What you have to do: Each record beneath this line is to be copied exactly.
━━━ Information supplied ━━━
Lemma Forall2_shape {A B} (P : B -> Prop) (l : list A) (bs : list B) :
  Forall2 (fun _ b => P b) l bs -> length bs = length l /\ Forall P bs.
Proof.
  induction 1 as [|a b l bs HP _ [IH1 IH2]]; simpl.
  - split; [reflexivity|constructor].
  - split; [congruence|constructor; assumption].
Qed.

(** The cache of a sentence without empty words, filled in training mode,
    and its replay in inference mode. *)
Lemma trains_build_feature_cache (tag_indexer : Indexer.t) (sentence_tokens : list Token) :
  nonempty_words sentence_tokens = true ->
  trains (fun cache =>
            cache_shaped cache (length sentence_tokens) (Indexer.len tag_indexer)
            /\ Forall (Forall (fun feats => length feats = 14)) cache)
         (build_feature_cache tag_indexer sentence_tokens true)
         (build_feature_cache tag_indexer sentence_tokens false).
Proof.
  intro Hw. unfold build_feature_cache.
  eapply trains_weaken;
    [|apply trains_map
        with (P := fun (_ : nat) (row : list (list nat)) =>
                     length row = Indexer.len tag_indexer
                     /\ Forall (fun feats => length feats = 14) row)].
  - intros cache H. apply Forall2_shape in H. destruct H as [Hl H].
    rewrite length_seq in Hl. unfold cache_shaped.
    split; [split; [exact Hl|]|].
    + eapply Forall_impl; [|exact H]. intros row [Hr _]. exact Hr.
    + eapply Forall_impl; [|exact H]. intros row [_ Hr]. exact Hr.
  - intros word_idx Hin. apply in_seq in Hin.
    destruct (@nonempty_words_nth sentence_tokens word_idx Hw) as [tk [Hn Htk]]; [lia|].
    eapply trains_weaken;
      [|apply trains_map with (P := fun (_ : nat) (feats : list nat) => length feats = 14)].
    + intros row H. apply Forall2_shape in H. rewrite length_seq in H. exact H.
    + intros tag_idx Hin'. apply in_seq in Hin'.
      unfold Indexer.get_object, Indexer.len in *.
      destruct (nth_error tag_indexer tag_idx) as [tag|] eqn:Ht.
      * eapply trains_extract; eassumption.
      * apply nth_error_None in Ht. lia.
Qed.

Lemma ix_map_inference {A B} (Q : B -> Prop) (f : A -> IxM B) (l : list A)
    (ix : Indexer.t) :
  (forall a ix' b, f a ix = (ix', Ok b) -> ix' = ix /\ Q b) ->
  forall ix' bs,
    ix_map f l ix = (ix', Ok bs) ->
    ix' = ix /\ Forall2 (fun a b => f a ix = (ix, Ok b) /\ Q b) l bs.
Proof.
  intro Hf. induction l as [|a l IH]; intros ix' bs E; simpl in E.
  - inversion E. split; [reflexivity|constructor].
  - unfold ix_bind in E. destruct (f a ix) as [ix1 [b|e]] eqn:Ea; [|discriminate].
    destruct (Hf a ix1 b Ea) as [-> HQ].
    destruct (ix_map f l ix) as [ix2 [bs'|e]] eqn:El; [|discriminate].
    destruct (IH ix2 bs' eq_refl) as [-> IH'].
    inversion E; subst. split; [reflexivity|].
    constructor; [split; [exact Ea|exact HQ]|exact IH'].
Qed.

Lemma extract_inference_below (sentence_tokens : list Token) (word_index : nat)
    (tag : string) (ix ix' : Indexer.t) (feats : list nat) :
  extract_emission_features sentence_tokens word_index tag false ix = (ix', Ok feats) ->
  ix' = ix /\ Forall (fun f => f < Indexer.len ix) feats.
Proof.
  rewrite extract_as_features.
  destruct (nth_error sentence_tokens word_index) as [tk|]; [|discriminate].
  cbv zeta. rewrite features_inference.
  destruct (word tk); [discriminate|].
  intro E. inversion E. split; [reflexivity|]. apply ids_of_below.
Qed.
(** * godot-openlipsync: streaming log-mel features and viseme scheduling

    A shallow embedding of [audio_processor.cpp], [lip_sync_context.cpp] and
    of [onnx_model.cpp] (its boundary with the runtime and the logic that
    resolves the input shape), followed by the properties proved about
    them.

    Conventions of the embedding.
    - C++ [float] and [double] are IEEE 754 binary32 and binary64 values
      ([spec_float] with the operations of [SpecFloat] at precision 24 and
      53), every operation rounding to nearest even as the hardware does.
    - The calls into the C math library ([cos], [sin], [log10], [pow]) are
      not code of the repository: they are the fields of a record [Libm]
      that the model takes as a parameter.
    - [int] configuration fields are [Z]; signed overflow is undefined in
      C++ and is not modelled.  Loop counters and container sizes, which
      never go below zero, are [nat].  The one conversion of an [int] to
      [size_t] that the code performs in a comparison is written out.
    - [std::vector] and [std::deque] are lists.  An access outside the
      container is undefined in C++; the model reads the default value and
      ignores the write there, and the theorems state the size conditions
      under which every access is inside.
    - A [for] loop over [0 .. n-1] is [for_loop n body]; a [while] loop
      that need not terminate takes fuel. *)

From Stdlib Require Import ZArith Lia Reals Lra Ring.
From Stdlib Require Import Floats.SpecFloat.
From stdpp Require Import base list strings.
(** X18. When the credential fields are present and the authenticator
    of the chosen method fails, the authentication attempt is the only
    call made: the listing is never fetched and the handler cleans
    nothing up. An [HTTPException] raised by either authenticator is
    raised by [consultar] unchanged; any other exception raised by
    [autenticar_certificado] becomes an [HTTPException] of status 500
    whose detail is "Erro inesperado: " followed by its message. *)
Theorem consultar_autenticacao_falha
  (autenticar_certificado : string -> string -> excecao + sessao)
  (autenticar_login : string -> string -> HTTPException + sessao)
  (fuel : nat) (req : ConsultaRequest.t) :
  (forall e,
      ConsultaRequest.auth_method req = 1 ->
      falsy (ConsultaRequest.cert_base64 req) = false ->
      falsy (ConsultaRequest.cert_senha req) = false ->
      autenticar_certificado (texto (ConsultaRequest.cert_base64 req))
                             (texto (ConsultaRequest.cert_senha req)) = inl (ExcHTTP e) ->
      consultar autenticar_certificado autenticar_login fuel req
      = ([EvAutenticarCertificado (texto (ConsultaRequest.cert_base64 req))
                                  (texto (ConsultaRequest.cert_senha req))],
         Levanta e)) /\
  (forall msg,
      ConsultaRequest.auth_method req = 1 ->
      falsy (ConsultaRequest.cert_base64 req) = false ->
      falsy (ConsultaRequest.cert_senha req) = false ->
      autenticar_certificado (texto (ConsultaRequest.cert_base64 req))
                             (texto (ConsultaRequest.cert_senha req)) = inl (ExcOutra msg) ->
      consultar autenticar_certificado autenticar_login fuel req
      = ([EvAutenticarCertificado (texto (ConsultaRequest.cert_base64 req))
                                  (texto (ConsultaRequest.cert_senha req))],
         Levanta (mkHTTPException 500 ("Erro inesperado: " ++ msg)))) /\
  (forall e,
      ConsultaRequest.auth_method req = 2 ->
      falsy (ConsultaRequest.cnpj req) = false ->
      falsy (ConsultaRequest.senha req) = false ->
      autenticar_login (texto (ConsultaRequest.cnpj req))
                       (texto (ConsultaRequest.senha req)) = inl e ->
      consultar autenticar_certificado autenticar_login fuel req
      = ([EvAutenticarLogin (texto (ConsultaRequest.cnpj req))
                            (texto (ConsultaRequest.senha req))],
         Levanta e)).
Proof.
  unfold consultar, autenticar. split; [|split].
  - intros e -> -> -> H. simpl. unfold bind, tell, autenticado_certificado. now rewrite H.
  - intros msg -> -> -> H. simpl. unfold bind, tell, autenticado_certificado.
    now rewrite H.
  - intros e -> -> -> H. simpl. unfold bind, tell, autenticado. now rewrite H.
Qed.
━━━
Reply:
Lemma Forall2_shape {A B} (P : B -> Prop) (l : list A) (bs : list B) :
  Forall2 (fun _ b => P b) l bs -> length bs = length l /\ Forall P bs.
Proof.
  induction 1 as [|a b l bs HP _ [IH1 IH2]]; simpl.
  - split; [reflexivity|constructor].
  - split; [congruence|constructor; assumption].
Qed.

(** The cache of a sentence without empty words, filled in training mode,
    and its replay in inference mode. *)
Lemma trains_build_feature_cache (tag_indexer : Indexer.t) (sentence_tokens : list Token) :
  nonempty_words sentence_tokens = true ->
  trains (fun cache =>
            cache_shaped cache (length sentence_tokens) (Indexer.len tag_indexer)
            /\ Forall (Forall (fun feats => length feats = 14)) cache)
         (build_feature_cache tag_indexer sentence_tokens true)
         (build_feature_cache tag_indexer sentence_tokens false).
Proof.
  intro Hw. unfold build_feature_cache.
  eapply trains_weaken;
    [|apply trains_map
        with (P := fun (_ : nat) (row : list (list nat)) =>
                     length row = Indexer.len tag_indexer
                     /\ Forall (fun feats => length feats = 14) row)].
  - intros cache H. apply Forall2_shape in H. destruct H as [Hl H].
    rewrite length_seq in Hl. unfold cache_shaped.
    split; [split; [exact Hl|]|].
    + eapply Forall_impl; [|exact H]. intros row [Hr _]. exact Hr.
    + eapply Forall_impl; [|exact H]. intros row [_ Hr]. exact Hr.
  - intros word_idx Hin. apply in_seq in Hin.
    destruct (@nonempty_words_nth sentence_tokens word_idx Hw) as [tk [Hn Htk]]; [lia|].
    eapply trains_weaken;
      [|apply trains_map with (P := fun (_ : nat) (feats : list nat) => length feats = 14)].
    + intros row H. apply Forall2_shape in H. rewrite length_seq in H. exact H.
    + intros tag_idx Hin'. apply in_seq in Hin'.
      unfold Indexer.get_object, Indexer.len in *.
      destruct (nth_error tag_indexer tag_idx) as [tag|] eqn:Ht.
      * eapply trains_extract; eassumption.
      * apply nth_error_None in Ht. lia.
Qed.

Lemma ix_map_inference {A B} (Q : B -> Prop) (f : A -> IxM B) (l : list A)
    (ix : Indexer.t) :
  (forall a ix' b, f a ix = (ix', Ok b) -> ix' = ix /\ Q b) ->
  forall ix' bs,
    ix_map f l ix = (ix', Ok bs) ->
    ix' = ix /\ Forall2 (fun a b => f a ix = (ix, Ok b) /\ Q b) l bs.
Proof.
  intro Hf. induction l as [|a l IH]; intros ix' bs E; simpl in E.
  - inversion E. split; [reflexivity|constructor].
  - unfold ix_bind in E. destruct (f a ix) as [ix1 [b|e]] eqn:Ea; [|discriminate].
    destruct (Hf a ix1 b Ea) as [-> HQ].
    destruct (ix_map f l ix) as [ix2 [bs'|e]] eqn:El; [|discriminate].
    destruct (IH ix2 bs' eq_refl) as [-> IH'].
    inversion E; subst. split; [reflexivity|].
    constructor; [split; [exact Ea|exact HQ]|exact IH'].
Qed.

Lemma extract_inference_below (sentence_tokens : list Token) (word_index : nat)
    (tag : string) (ix ix' : Indexer.t) (feats : list nat) :
  extract_emission_features sentence_tokens word_index tag false ix = (ix', Ok feats) ->
  ix' = ix /\ Forall (fun f => f < Indexer.len ix) feats.
Proof.
  rewrite extract_as_features.
  destruct (nth_error sentence_tokens word_index) as [tk|]; [|discriminate].
  cbv zeta. rewrite features_inference.
  destruct (word tk); [discriminate|].
  intro E. inversion E. split; [reflexivity|]. apply ids_of_below.
Qed.
(** * godot-openlipsync: streaming log-mel features and viseme scheduling

    A shallow embedding of [audio_processor.cpp], [lip_sync_context.cpp] and
    of [onnx_model.cpp] (its boundary with the runtime and the logic that
    resolves the input shape), followed by the properties proved about
    them.

    Conventions of the embedding.
    - C++ [float] and [double] are IEEE 754 binary32 and binary64 values
      ([spec_float] with the operations of [SpecFloat] at precision 24 and
      53), every operation rounding to nearest even as the hardware does.
    - The calls into the C math library ([cos], [sin], [log10], [pow]) are
      not code of the repository: they are the fields of a record [Libm]
      that the model takes as a parameter.
    - [int] configuration fields are [Z]; signed overflow is undefined in
      C++ and is not modelled.  Loop counters and container sizes, which
      never go below zero, are [nat].  The one conversion of an [int] to
      [size_t] that the code performs in a comparison is written out.
    - [std::vector] and [std::deque] are lists.  An access outside the
      container is undefined in C++; the model reads the default value and
      ignores the write there, and the theorems state the size conditions
      under which every access is inside.
    - A [for] loop over [0 .. n-1] is [for_loop n body]; a [while] loop
      that need not terminate takes fuel. *)

From Stdlib Require Import ZArith Lia Reals Lra Ring.
From Stdlib Require Import Floats.SpecFloat.
From stdpp Require Import base list strings.
(** X18. When the credential fields are present and the authenticator
    of the chosen method fails, the authentication attempt is the only
    call made: the listing is never fetched and the handler cleans
    nothing up. An [HTTPException] raised by either authenticator is
    raised by [consultar] unchanged; any other exception raised by
    [autenticar_certificado] becomes an [HTTPException] of status 500
    whose detail is "Erro inesperado: " followed by its message. *)
Theorem consultar_autenticacao_falha
  (autenticar_certificado : string -> string -> excecao + sessao)
  (autenticar_login : string -> string -> HTTPException + sessao)
  (fuel : nat) (req : ConsultaRequest.t) :
  (forall e,
      ConsultaRequest.auth_method req = 1 ->
      falsy (ConsultaRequest.cert_base64 req) = false ->
      falsy (ConsultaRequest.cert_senha req) = false ->
      autenticar_certificado (texto (ConsultaRequest.cert_base64 req))
                             (texto (ConsultaRequest.cert_senha req)) = inl (ExcHTTP e) ->
      consultar autenticar_certificado autenticar_login fuel req
      = ([EvAutenticarCertificado (texto (ConsultaRequest.cert_base64 req))
                                  (texto (ConsultaRequest.cert_senha req))],
         Levanta e)) /\
  (forall msg,
      ConsultaRequest.auth_method req = 1 ->
      falsy (ConsultaRequest.cert_base64 req) = false ->
      falsy (ConsultaRequest.cert_senha req) = false ->
      autenticar_certificado (texto (ConsultaRequest.cert_base64 req))
                             (texto (ConsultaRequest.cert_senha req)) = inl (ExcOutra msg) ->
      consultar autenticar_certificado autenticar_login fuel req
      = ([EvAutenticarCertificado (texto (ConsultaRequest.cert_base64 req))
                                  (texto (ConsultaRequest.cert_senha req))],
         Levanta (mkHTTPException 500 ("Erro inesperado: " ++ msg)))) /\
  (forall e,
      ConsultaRequest.auth_method req = 2 ->
      falsy (ConsultaRequest.cnpj req) = false ->
      falsy (ConsultaRequest.senha req) = false ->
      autenticar_login (texto (ConsultaRequest.cnpj req))
                       (texto (ConsultaRequest.senha req)) = inl e ->
      consultar autenticar_certificado autenticar_login fuel req
      = ([EvAutenticarLogin (texto (ConsultaRequest.cnpj req))
                            (texto (ConsultaRequest.senha req))],
         Levanta e)).
Proof.
  unfold consultar, autenticar. split; [|split].
  - intros e -> -> -> H. simpl. unfold bind, tell, autenticado_certificado. now rewrite H.
  - intros msg -> -> -> H. simpl. unfold bind, tell, autenticado_certificado.
    now rewrite H.
  - intros e -> -> -> H. simpl. unfold bind, tell, autenticado. now rewrite H.
Qed.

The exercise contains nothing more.